▸ What you have to do:
Taking the line with "Lemma elem_relationship_rows q" as the first and the line with "(** What an" as the last, set down exactly every line in that range from the entries below, and no more.

Collected data entries:
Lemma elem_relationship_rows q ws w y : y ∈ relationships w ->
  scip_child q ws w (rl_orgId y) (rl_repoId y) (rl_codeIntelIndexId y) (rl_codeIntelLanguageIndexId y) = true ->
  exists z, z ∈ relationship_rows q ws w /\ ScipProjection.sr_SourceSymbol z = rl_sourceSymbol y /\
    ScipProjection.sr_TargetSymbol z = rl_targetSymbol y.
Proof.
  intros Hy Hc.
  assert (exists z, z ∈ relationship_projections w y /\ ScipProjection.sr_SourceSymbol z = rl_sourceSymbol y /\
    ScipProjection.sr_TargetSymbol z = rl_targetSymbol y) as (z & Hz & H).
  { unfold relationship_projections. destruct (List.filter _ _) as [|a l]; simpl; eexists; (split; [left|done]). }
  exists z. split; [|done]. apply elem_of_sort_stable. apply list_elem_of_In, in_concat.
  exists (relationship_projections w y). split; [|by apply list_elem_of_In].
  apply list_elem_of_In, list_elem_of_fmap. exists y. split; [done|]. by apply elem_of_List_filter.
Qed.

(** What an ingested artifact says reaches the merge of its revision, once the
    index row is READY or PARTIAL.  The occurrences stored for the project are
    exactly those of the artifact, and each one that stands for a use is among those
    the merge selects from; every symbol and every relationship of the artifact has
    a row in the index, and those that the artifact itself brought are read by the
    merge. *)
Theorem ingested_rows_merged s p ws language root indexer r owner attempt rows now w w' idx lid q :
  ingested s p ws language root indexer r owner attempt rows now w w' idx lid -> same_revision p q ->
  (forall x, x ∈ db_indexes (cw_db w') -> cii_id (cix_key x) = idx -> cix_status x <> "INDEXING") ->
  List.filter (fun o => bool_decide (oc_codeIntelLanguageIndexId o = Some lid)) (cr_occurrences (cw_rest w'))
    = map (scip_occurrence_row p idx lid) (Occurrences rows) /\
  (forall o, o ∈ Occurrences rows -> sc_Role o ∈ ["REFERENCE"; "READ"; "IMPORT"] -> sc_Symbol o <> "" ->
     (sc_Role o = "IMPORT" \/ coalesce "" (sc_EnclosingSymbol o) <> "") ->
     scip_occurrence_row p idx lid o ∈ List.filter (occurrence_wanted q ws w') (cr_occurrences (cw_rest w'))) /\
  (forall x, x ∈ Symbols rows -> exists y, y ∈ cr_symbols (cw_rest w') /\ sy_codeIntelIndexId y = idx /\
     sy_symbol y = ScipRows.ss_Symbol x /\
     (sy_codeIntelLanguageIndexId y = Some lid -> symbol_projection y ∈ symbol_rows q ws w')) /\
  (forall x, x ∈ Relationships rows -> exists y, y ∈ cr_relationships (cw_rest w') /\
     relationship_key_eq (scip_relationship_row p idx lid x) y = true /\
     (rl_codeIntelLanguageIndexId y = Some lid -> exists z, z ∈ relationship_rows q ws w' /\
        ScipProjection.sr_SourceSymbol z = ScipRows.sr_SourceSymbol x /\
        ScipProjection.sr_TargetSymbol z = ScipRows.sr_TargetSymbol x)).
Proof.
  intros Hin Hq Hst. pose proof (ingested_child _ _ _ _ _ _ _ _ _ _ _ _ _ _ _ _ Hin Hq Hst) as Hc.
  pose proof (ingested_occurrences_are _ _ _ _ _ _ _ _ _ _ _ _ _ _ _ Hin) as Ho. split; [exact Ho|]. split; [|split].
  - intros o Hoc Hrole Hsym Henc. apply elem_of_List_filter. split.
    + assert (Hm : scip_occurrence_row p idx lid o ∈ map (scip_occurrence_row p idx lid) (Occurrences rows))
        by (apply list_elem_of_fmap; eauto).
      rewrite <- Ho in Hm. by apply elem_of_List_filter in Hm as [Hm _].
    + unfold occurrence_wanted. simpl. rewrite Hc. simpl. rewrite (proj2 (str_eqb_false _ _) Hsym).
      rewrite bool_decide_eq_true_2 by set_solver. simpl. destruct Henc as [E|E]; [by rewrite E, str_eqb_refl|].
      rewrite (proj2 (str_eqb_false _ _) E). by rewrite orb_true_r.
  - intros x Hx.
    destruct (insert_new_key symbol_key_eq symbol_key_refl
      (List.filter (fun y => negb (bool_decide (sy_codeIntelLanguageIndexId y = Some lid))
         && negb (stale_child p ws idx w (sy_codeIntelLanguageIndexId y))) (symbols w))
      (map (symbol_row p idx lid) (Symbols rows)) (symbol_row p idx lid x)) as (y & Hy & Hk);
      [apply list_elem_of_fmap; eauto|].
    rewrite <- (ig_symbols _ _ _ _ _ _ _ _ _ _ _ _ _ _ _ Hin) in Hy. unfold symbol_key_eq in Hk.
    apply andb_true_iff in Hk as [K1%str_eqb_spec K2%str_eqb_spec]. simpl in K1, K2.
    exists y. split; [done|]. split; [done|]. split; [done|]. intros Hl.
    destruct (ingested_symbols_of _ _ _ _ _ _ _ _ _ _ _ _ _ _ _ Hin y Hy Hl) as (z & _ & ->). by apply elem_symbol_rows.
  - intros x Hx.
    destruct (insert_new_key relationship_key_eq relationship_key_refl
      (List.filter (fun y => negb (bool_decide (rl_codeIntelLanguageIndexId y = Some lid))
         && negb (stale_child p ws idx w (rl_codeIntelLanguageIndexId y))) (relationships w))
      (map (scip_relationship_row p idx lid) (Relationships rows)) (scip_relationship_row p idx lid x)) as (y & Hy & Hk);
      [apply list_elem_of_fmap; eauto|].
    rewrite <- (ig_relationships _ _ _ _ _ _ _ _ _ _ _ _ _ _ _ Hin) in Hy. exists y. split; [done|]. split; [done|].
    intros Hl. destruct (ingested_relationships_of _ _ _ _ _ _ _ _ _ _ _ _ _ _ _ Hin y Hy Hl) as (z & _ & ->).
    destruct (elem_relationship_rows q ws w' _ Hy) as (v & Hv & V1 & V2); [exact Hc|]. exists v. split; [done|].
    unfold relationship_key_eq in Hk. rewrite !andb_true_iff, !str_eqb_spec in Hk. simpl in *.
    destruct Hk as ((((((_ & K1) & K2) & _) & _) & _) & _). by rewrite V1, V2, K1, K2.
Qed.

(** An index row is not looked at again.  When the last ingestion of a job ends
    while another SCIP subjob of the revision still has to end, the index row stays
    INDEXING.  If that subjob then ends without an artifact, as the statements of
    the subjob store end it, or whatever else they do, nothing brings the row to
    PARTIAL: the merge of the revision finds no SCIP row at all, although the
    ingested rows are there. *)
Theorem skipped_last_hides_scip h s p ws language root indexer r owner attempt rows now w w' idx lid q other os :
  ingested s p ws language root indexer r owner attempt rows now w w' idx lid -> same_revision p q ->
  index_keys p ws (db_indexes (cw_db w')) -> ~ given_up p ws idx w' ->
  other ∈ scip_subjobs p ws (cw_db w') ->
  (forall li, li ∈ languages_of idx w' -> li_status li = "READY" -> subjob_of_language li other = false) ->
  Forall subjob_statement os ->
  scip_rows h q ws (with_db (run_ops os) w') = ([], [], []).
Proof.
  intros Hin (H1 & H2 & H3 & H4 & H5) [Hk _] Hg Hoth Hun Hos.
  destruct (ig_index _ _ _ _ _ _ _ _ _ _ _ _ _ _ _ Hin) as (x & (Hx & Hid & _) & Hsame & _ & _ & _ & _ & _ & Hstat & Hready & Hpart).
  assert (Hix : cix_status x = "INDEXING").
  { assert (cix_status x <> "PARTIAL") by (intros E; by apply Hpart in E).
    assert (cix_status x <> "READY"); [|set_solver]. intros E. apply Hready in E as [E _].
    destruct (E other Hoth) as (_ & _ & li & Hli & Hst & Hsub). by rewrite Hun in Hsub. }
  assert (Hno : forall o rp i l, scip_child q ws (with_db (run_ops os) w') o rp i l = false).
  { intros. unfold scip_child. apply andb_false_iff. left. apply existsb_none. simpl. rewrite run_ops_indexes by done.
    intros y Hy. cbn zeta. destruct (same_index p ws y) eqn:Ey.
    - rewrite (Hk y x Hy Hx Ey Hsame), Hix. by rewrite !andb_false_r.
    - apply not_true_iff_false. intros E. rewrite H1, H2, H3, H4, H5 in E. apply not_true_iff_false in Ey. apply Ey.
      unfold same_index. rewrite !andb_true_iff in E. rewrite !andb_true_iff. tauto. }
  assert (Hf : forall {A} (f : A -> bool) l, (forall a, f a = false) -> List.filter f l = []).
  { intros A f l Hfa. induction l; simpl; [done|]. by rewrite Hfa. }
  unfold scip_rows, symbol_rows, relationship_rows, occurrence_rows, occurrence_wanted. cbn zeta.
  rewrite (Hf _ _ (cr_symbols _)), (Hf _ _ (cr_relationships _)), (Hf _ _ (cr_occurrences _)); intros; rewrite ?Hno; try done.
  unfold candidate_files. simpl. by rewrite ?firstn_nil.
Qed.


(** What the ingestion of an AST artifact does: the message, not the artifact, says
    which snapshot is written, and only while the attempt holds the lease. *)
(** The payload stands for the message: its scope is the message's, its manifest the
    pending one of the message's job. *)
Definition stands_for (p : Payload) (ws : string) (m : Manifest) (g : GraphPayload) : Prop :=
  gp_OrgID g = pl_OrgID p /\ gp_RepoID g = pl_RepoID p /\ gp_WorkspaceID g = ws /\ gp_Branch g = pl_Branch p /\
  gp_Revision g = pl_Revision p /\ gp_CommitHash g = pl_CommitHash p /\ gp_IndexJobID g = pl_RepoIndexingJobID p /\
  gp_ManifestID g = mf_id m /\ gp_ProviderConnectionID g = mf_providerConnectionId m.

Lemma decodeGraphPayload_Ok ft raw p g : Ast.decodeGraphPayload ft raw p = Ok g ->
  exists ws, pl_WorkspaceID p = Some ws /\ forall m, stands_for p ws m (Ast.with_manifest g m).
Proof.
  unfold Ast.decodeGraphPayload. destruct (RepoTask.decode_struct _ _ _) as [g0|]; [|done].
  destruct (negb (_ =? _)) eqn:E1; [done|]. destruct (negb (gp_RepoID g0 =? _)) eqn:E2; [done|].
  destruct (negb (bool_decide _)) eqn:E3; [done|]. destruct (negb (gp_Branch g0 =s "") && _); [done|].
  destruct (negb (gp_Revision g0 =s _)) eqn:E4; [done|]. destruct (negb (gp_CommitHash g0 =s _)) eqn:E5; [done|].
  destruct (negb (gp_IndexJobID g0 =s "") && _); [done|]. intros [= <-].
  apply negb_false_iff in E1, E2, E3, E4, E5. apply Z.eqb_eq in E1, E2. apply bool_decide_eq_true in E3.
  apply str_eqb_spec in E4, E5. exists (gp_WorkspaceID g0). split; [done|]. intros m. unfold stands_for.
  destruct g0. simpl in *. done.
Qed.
---
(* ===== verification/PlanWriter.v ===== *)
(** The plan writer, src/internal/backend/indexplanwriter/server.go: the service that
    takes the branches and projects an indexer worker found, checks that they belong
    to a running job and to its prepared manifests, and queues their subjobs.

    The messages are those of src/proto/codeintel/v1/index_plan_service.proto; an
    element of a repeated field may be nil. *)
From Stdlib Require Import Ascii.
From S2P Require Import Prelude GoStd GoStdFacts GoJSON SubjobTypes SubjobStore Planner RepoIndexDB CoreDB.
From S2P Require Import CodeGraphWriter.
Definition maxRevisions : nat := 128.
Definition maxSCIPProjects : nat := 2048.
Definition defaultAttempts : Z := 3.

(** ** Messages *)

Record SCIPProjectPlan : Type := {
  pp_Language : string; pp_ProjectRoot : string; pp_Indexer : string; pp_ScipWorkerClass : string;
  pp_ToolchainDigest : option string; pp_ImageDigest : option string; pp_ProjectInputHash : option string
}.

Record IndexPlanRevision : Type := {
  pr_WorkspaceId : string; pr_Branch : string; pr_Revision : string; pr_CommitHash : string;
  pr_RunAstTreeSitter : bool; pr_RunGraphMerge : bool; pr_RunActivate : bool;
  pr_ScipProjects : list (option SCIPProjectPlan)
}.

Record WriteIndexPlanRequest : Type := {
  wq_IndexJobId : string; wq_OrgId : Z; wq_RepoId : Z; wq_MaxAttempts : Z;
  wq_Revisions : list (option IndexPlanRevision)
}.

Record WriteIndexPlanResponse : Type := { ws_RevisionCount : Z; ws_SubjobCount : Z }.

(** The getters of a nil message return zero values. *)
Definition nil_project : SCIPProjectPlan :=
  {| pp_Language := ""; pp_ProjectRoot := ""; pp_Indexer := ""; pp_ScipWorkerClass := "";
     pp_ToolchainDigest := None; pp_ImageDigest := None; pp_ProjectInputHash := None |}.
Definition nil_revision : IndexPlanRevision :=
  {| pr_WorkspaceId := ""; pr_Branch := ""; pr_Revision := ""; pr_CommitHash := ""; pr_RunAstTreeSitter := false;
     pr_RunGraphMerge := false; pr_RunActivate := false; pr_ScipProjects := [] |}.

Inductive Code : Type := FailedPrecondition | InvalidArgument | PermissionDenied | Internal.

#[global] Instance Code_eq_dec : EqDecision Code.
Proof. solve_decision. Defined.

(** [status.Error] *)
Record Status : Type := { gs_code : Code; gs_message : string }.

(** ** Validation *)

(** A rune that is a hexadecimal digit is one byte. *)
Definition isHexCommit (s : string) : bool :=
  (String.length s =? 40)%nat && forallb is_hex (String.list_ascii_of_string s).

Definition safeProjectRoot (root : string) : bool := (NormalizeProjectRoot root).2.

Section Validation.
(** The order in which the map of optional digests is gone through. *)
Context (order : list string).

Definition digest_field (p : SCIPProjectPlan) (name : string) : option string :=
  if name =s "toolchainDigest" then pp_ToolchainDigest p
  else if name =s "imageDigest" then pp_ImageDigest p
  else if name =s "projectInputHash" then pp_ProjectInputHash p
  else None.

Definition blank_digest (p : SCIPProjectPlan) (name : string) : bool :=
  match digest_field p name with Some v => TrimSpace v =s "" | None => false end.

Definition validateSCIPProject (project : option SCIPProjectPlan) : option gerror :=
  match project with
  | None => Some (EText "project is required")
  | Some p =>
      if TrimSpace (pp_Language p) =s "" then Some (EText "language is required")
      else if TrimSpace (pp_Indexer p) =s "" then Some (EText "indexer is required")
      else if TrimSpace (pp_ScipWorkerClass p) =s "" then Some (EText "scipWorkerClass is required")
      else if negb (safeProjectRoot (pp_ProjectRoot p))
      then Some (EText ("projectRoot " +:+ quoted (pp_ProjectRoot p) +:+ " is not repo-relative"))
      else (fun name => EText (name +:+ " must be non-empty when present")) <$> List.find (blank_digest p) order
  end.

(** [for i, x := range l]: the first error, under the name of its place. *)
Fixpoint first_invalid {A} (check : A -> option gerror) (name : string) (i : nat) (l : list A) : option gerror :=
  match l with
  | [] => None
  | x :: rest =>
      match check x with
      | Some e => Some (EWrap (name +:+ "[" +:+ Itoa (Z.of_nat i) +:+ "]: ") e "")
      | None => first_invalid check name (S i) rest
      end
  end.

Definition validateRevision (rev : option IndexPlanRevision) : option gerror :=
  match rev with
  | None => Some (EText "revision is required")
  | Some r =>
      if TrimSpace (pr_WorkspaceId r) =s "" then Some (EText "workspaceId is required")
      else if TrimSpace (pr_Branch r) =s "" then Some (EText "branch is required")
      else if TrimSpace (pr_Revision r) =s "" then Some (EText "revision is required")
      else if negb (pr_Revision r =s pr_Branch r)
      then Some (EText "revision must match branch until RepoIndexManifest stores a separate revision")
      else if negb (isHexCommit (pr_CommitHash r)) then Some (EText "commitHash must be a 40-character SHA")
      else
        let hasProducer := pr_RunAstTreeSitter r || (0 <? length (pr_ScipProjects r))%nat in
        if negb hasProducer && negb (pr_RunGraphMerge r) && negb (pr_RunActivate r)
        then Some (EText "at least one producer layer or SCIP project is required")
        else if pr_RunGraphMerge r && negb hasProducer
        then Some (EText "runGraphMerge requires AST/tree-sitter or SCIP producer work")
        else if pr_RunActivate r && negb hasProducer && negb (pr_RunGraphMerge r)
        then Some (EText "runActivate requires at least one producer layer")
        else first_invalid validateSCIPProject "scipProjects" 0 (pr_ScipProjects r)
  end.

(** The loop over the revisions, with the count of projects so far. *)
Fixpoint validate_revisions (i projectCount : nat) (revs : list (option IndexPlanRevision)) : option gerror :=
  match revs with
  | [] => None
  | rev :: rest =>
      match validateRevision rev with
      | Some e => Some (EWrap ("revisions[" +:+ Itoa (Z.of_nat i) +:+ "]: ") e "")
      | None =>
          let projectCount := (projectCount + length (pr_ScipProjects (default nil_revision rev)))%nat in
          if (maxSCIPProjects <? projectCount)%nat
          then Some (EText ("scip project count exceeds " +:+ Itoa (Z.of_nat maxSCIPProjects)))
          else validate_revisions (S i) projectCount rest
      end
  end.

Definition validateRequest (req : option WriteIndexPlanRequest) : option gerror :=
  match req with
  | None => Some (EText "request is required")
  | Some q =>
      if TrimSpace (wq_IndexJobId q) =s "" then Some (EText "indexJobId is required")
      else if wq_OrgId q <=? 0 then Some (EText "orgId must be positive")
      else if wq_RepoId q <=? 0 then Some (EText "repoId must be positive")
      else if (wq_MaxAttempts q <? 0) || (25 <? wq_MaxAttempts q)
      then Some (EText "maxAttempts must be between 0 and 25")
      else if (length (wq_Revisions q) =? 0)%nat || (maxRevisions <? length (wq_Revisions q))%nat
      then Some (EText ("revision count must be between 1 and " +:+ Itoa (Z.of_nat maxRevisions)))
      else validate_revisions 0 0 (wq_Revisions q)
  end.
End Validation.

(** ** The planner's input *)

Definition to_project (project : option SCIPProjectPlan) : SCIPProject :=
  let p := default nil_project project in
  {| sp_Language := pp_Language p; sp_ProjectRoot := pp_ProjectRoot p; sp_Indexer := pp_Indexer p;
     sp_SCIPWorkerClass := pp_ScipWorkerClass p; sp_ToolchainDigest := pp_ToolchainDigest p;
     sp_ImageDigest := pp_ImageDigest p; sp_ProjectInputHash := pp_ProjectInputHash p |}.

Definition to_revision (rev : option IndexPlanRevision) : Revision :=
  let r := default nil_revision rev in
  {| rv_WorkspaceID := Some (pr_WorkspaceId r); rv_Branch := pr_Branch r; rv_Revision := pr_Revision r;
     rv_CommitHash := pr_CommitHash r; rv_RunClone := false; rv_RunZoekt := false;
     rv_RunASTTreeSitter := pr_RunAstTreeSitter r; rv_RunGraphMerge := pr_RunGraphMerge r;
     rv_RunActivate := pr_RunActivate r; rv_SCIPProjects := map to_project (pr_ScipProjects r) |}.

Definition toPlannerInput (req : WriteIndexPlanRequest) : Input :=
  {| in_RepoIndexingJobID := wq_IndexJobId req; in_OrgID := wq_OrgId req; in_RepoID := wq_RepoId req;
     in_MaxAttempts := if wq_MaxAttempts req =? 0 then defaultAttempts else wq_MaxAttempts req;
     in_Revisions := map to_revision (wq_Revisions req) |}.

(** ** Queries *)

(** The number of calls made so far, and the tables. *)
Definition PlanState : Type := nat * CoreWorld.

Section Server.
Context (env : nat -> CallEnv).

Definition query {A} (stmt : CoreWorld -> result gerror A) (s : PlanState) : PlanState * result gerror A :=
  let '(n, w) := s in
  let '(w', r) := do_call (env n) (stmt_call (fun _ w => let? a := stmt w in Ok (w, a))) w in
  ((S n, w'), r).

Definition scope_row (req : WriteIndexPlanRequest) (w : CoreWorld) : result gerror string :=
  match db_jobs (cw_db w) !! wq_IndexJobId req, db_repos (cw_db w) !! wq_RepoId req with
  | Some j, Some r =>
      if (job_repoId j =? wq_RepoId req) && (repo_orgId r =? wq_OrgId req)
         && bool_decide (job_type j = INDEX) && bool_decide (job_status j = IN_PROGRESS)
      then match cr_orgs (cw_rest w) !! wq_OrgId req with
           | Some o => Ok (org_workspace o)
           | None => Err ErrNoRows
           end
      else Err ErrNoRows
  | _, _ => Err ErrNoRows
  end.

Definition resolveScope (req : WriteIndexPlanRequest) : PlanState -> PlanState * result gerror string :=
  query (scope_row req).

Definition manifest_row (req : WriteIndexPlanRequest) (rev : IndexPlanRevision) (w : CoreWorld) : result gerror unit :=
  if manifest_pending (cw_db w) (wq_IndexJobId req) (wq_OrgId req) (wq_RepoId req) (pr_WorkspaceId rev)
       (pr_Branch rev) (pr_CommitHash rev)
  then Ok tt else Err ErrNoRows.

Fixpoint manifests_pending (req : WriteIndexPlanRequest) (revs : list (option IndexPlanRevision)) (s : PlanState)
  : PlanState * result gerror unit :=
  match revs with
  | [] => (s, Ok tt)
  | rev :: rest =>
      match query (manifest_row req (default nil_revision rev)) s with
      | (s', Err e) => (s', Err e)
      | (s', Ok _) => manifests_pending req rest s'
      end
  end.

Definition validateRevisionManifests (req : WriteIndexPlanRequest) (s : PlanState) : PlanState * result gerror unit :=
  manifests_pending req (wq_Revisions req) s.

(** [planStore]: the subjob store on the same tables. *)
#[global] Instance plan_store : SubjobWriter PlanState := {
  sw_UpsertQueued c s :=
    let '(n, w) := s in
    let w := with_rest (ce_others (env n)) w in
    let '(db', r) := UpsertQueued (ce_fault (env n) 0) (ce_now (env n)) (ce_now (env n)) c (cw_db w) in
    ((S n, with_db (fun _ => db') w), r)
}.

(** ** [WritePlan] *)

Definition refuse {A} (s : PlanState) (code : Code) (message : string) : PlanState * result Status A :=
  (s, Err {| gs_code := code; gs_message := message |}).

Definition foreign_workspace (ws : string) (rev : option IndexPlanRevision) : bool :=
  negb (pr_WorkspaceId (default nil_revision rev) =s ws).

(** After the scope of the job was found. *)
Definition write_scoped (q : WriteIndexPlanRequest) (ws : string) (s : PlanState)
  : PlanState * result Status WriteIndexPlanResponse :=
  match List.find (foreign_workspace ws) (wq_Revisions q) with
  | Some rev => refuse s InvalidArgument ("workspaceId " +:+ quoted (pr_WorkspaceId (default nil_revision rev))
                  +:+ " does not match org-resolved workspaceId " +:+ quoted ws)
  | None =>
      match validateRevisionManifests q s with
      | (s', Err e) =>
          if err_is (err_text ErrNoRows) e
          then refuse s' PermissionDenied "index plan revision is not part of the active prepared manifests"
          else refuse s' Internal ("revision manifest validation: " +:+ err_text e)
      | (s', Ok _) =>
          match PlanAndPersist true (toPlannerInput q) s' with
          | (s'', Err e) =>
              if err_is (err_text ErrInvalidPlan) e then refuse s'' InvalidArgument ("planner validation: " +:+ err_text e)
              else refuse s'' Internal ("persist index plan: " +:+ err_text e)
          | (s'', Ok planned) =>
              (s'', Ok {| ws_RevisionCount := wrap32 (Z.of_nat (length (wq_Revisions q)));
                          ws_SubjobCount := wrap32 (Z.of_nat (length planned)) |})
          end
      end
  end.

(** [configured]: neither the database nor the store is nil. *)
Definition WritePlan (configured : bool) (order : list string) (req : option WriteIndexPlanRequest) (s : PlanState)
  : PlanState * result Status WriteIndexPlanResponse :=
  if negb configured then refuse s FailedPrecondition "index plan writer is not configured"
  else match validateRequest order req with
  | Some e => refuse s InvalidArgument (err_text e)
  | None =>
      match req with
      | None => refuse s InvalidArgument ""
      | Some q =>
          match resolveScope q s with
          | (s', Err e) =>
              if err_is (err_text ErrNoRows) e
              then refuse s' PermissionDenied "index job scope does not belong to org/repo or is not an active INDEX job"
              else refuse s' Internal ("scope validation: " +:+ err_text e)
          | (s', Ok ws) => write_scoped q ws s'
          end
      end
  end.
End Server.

▸ Finished exercise:
Lemma elem_relationship_rows q ws w y : y ∈ relationships w ->
  scip_child q ws w (rl_orgId y) (rl_repoId y) (rl_codeIntelIndexId y) (rl_codeIntelLanguageIndexId y) = true ->
  exists z, z ∈ relationship_rows q ws w /\ ScipProjection.sr_SourceSymbol z = rl_sourceSymbol y /\
    ScipProjection.sr_TargetSymbol z = rl_targetSymbol y.
Proof.
  intros Hy Hc.
  assert (exists z, z ∈ relationship_projections w y /\ ScipProjection.sr_SourceSymbol z = rl_sourceSymbol y /\
    ScipProjection.sr_TargetSymbol z = rl_targetSymbol y) as (z & Hz & H).
  { unfold relationship_projections. destruct (List.filter _ _) as [|a l]; simpl; eexists; (split; [left|done]). }
  exists z. split; [|done]. apply elem_of_sort_stable. apply list_elem_of_In, in_concat.
  exists (relationship_projections w y). split; [|by apply list_elem_of_In].
  apply list_elem_of_In, list_elem_of_fmap. exists y. split; [done|]. by apply elem_of_List_filter.
Qed.

(** What an ingested artifact says reaches the merge of its revision, once the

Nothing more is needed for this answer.